Quinto Aurelio Símaco, político y escritor pagano, lo alude en una carta que
envía a Flaviano, hermano de Símaco, a quien lo recomienda como amigo comentando
que destaca por su vida y erudición y porque posee el don de relacionarse con
los mejores[4].
Es gracias a tales caballeros romanos que sabemos algo de él, por tres
epístolas que despacharon los dos últimos y por las Saturnales de Macrobio donde Horo funge como personaje de los
diálogos.

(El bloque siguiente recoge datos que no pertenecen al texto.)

Definition tenant_queue_depth (rank : uuid → Z) (db : Db) : list (list string * Z) :=
  group_by (λ tr, [r_tenant_id tr.2; task_status_text (t_status tr.1)]) count (task_join rank db).

Definition run_counts (rank : uuid → Z) (db : Db) : list (list string * Z) :=
  group_by (λ kr, [run_status_text (r_status kr.2)]) count (table rank (workflow_runs db)).

Definition tenant_run_counts (rank : uuid → Z) (db : Db) : list (list string * Z) :=
  group_by (λ kr, [r_tenant_id kr.2; run_status_text (r_status kr.2)]) count
    (table rank (workflow_runs db)).

Definition tenant_attempts (rank : uuid → Z) (db : Db) : list (list string * Z) :=
  group_by (λ ar, [r_tenant_id ar.2]) count (attempt_join rank db).

(** [COALESCE(sum(size_bytes),0)]: NULL sizes do not count. *)
Definition sum_bytes (rows : list (uuid * ArtifactRow)) : Z :=
  foldr Z.add 0 (omap (λ kf, f_size_bytes kf.2) rows).

Definition artifact_bytes (rank : uuid → Z) (db : Db) : list (list string * Z) :=
  group_by (λ kf, [f_tenant_id kf.2; f_kind kf.2]) sum_bytes
    (rows_where rank (λ _ f, bool_decide (f_status f = "READY")) (artifacts db)).

Definition unpublished_events (db : Db) : Z :=
  Z.of_nat (size (filter (λ ko, o_published_at ko.2 = None) (outbox_events db))).

Definition retry_count (db : Db) : Z := Z.of_nat (size (filter (λ ka, 1 < ka.1.2) (task_attempts db))).
Fixpoint browse (es : list browser_event) (s : Subscription) : option Subscription :=
  match es with
  | [] => Some s
  | e :: es => s' ← browser_step e s; browse es s'
  end.

(** [new WebSocket(endpoint, protocols)]: the header the browser sends. *)
Definition stream_protocols (token : option string) : string :=
  join ", " (match token with None | Some "" => ["runmesh"] | Some t => ["runmesh"; "bearer." +:+ t] end).

(** [bearerToken], of the user the OIDC client holds. *)
Definition bearerToken (development : bool) (access_token : option string) : option string :=
  if development then None else access_token.

(** * Calls and the server *)

(** The route of a call, with the identifier and the body it carries. *)
Definition call_route (dec : Decoders) (c : console_call) : route :=
  let body {B} (d : string → Body B) : Body B := d (default "" (ri_body (call_init c))) in
  match c with
  | Workflows => GetWorkflows
  | Runs => GetRuns
  | Run_ id => GetRun_ id
  | Workers => GetWorkers
  | Dead => GetDeadLetter
  | CreateSample _ => PostWorkflows (body (dec_workflow dec))
  | Launch workflowId key => PostRuns workflowId key (body (dec_run dec))
  | Cancel runId => PostCancel runId
  | Replay taskId => PostReplay taskId
  end.

(** The identifier in the path of a call. *)
Definition call_id (c : console_call) : string :=
  match c with Run_ id | Launch id _ | Cancel id | Replay id => id | _ => "x" end.

(** The pattern a call is meant for. *)
Definition call_pattern (c : console_call) : string :=
  match c with
  | Workflows => "GET /v1/workflows"
  | Runs => "GET /v1/runs"
  | Run_ _ => "GET /v1/runs/{id}"
  | Workers => "GET /v1/workers"
  | Dead => "GET /v1/dead-letter"
  | CreateSample _ => "POST /v1/workflows"
  | Launch _ _ => "POST /v1/workflows/{id}/runs"
  | Cancel _ => "POST /v1/runs/{id}/cancel"
  | Replay _ => "POST /v1/dead-letter/{id}/replay"
  end.

Lemma call_pattern_path c :
  default "" (pat_method (parse_pattern (call_pattern c))) = default "GET" (ri_method (call_init c)) ∧
  pattern_path (call_id c) (parse_pattern (call_pattern c)) = call_path c.
Proof. by destruct c. Qed.

(** Its position in the table. *)
Definition call_index (c : console_call) : nat :=
  match c with
  | CreateSample _ => 0 | Workflows => 1 | Launch _ _ => 4 | Runs => 5 | Run_ _ => 6 | Cancel _ => 7
  | Workers => 10 | Dead => 11 | Replay _ => 12
  end%nat.

Lemma call_pattern_listed dec host origin token c :
  ∃ h, (parse_pattern (call_pattern c), h) ∈ public_table dec (console_request host origin token c) ∧
    h (wildcards (call_id c) (pat_segments (parse_pattern (call_pattern c)))) = call_route dec c.
Proof.
  assert (∃ h, public_table dec (console_request host origin token c) !! call_index c
      = Some (parse_pattern (call_pattern c), h) ∧
    h (wildcards (call_id c) (pat_segments (parse_pattern (call_pattern c)))) = call_route dec c) as (h & Hh & E).
  { destruct c; (eexists; split; [reflexivity|]); try reflexivity. by destruct token as [[|a t]|]. }
  exists h. split; [by eapply list_elem_of_lookup_2|done].
Qed.

(** Every call of the console is served by the handler it is meant for.
    For identifiers that are one plain segment, the request passes the root to
    the public interface, and there the route is the one of the method and path
    of the call, with its identifier, idempotency key and body. *)
Theorem console_calls_routed dec host origin token c :
  plain_segment (call_id c) = true →
  let rq := console_request host origin token c in
  mux root_table (rq_Method rq) (rq_EscapedPath rq) = Handled Public ∧
  mux (public_table dec rq) (rq_Method rq) (rq_EscapedPath rq) = Handled (call_route dec c).
Proof.
  intros Hid rq. destruct (call_pattern_listed dec host origin token c) as (h & Hin & <-).
  destruct (tables_unambiguous dec rq) as (Hu & _ & _). destruct (tables_simple dec rq) as [Hs _].
  destruct (tables_below dec rq) as [Hb _]. destruct (call_pattern_path c) as [Em Ep].
  pose proof (forallb_entry _ _ _ _ Hs Hin) as Hs1. pose proof (forallb_entry _ _ _ _ Hb Hin) as Hb1.
  change (rq_Method rq) with (default "GET" (ri_method (call_init c))).
  change (rq_EscapedPath rq) with (call_path c). rewrite <-Em, <-Ep.
  split; [by apply root_public|by apply mux_entry].
Qed.
Definition abs_task (t : TaskRow) : atask :=
  {| at_run := t_workflow_run_id t; at_status := t_status t; at_owner := t_lease_owner t;
     at_expires := t_lease_expires_at t; at_attempt := t_attempt_count t;
     at_max := t_maximum_attempts t |}.

Definition abs_run (r : RunRow) : arun :=
  {| ar_tenant := r_tenant_id r; ar_status := r_status r; ar_completed := r_completed_at r |}.

Definition abs (db : Db) : astate :=
  {| a_runs := abs_run <$> workflow_runs db; a_tasks := abs_task <$> task_runs db;
     a_deps := dom (task_dependencies db); a_attempts := dom (task_attempts db) |}.

Lemma lookup_abs_task db k : a_tasks (abs db) !! k = abs_task <$> task_runs db !! k.
Proof. apply lookup_fmap. Qed.

Lemma lookup_abs_run db k : a_runs (abs db) !! k = abs_run <$> workflow_runs db !! k.
Proof. apply lookup_fmap. Qed.

Lemma abs_run_is db rid st :
  run_is (abs db) rid st ↔ ∃ r, workflow_runs db !! rid = Some r ∧ r_status r = st.
Proof.
  unfold run_is. rewrite lookup_abs_run. destruct (workflow_runs db !! rid); naive_solver.
Qed.

(** * Simulation *)

Definition sim (db db' : Db) : Prop := Inv (abs db) → rtc lstep (abs db) (abs db').

Lemma rtc_lstep_inv s s' : rtc lstep s s' → Inv s → Inv s'.
Proof. induction 1; eauto using lstep_preserves. Qed.

#[export] Instance sim_preorder : PreOrder sim.
Proof.
  split; [by intros db _|]. intros db1 db2 db3 H12 H23 I.
  etransitivity; [by apply H12|]. apply H23. eapply rtc_lstep_inv; eauto.
Qed.

Lemma sim_updates db db' : (Inv (abs db) → updates (abs db) (abs db')) → sim db db'.
Proof. intros Hu I. apply rtc_once, lstep_update; auto. Qed.

(** Changes outside the abstraction. *)
Record core (db db' : Db) : Prop := {
  co_runs : workflow_runs db' = workflow_runs db;
  co_tasks : task_runs db' = task_runs db;
  co_deps : task_dependencies db' = task_dependencies db;
  co_attempts : dom (task_attempts db') = dom (task_attempts db)
}.

#[export] Instance core_preorder : PreOrder core.
Proof. split; [by split|]. intros db1 db2 db3 [] []. split; congruence. Qed.

Lemma core_abs db db' : core db db' → abs db' = abs db.
Proof. intros []. unfold abs. congruence. Qed.

Lemma sim_core db db' : core db db' → sim db db'.
Proof. intros Hc _. by rewrite (core_abs _ _ Hc). Qed.

(** * Statements outside the abstraction *)

Lemma core_update_attempts P f : stmt_preserves core (update_attempts P f).
Proof. intros env n db a db' [= <- <-]. split; try done. apply dom_update_where. Qed.

Lemma core_update_attempt id k g f : stmt_preserves core (update_attempt id k g f).
Proof. apply core_update_attempts. Qed.

Lemma core_insert_outbox now ty id ev p tr : stmt_preserves core (insert_outbox now ty id ev p tr).
Proof.
  intros env n db a db'. unfold insert_outbox. case_bool_decide; [done|].
  by intros [= <- <-].
Qed.

Lemma core_insert_outbox_from_run now id ev p rid :
  stmt_preserves core (insert_outbox_from_run now id ev p rid).
Proof.
  intros env n db a db'. unfold insert_outbox_from_run.
  case_match; [apply core_insert_outbox|by intros [= <- <-]].
Qed.

Lemma core_insert_audit now t ac a ty id md : stmt_preserves core (insert_audit now t ac a ty id md).
Proof.
  intros env n db x db'. unfold insert_audit. case_bool_decide; [|done]. by intros [= <- <-].
Qed.

#[export] Hint Resolve core_update_attempts core_update_attempt core_insert_outbox
  core_insert_outbox_from_run core_insert_audit : preserve.

(** * Statements that change tasks and runs *)

Lemma update_task_cases id g f env n db rows db' :
  update_task id g f env n db = Ok (rows, db') →
  (∃ t, task_runs db !! id = Some t ∧ g t = true ∧ rows = [(id, f t)] ∧
        db' = db<| task_runs := <[id := f t]> (task_runs db) |>) ∨
  (rows = [] ∧ db' = db ∧ ∀ t, task_runs db !! id = Some t → g t = false).
Proof.
  unfold update_task, update_tasks. intros [= <- <-].
  fold (update_where (λ k t, bool_decide (k = id) && g t) f (task_runs db)).
  assert (∀ k t, bool_decide (k = id) && g t = true → k = id) as Hk
    by (intros k t ?; by bool_split).
  rewrite (rows_where_key _ _ _ id (λ k v _, Hk k v)), (update_where_key _ _ _ id Hk).
  destruct (task_runs db !! id) as [t|]; rewrite ?bool_decide_true by done; simpl.
  - destruct (g t) eqn:Hg; [by left; exists t|right]. destruct db; naive_solver.
  - right. destruct db; naive_solver.
Qed.

Lemma update_run_cases id g f env n db rows db' :
  update_run id g f env n db = Ok (rows, db') →
  (∃ r, workflow_runs db !! id = Some r ∧ g r = true ∧ rows = [(id, f r)] ∧
        db' = db<| workflow_runs := <[id := f r]> (workflow_runs db) |>) ∨
  (rows = [] ∧ db' = db ∧ ∀ r, workflow_runs db !! id = Some r → g r = false).
Proof.
  unfold update_run, update_runs. intros [= <- <-].
  assert (∀ k r, bool_decide (k = id) && g r = true → k = id) as Hk
    by (intros k r ?; by bool_split).
  rewrite (rows_where_key _ _ _ id (λ k v _, Hk k v)), (update_where_key _ _ _ id Hk).
  destruct (workflow_runs db !! id) as [r|]; rewrite ?bool_decide_true by done; simpl.
  - destruct (g r) eqn:Hg; [by left; exists r|right]. destruct db; naive_solver.
  - right. destruct db; naive_solver.
Qed.

(** An update whose count of rows is not used. *)
Lemma update_run_alter id g f env n db rows db' :
  update_run id g f env n db = Ok (rows, db') →
  db' = db<| workflow_runs := alter (λ r, if g r then f r else r) id (workflow_runs db) |>.
Proof.
  intros [= <- <-]. do 2 f_equal. apply map_eq; intros k. rewrite lookup_update_where.
  destruct (decide (k = id)) as [->|Hne].
  - rewrite lookup_alter_eq, bool_decide_true by done. done.
  - rewrite lookup_alter_ne, bool_decide_false by done. by destruct (workflow_runs db !! k).
Qed.

Lemma insert_attempt_Ok now id k w sch env n db u db' :
  insert_attempt now id k w sch env n db = Ok (u, db') →
  task_attempts db !! (id, k) = None ∧
  ∃ row, db' = db<| task_attempts := <[(id, k) := row]> (task_attempts db) |> ∧
         a_worker_id row = w ∧ a_scheduled_at row = sch ∧ a_started_at row = now ∧
         a_ended_at row = None.
Proof.
  unfold insert_attempt. case_bool_decide as Hn; [done|]. intros [= <- <-].
  split; [by apply eq_None_not_Some|]. eexists. split; [reflexivity|done].
Qed.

La carta de Símaco es de antes del 381 y la inabarcable obra
macrobiana –cuya historia transcurre en 384– fue escrita alrededor de los años
385 y 430, por lo cual este perro hace méritos para introducirse en el elenco a
continuación de Máximo, aunque probablemente no haya sido menor en edad sino
incluso algunos años mayor, habida cuenta de que ya era campeón hacia el 364. A
fiar por quiénes lo evocaron –tres honorables varones que bregaban por la
tradición politeísta–, y por lo que detallan, habrá que ver en el robusto ejemplar
a un cínico no comprometido con los círculos cristianos, sino de estirpe
helénico-romana, clásico y hasta culto y no especialmente volcado a los actos
estrafalarios y provocativos, que no tendrían mayor lugar por entonces.
Nuestro
hombre, que por lo visto no fue un desconocido, goza de la suerte de no contar
con una leyenda negra en derredor: de hecho en el banquete de Macrobio no le
toca a él el característico rol del cínico impertinente sino a otro interlocutor
que lo acompaña llamado Evángelo –un burdo cristiano si no un procaz escéptico.
Como era casi de rigor en el género simposíaco, Macrobio hace caer a su cínico en
este festín de ilustres eruditos romanos y prohombres senatoriales adoradores
de Virgilio sin ser invitado; pero el papel que le asigna dista de ser el del
aguafiestas sino más bien el de un extranjero afable que no representa otra
cosa que la perspectiva étnica de un intelectual egipcio. Nada queda en el
penúltimo espécimen de aquellas pantomimas y tupés del viejo Diógenes
primitivista. Al revés, Horo es indicado como gravis vir et ornatus, todo un juicioso y respetable varón[5].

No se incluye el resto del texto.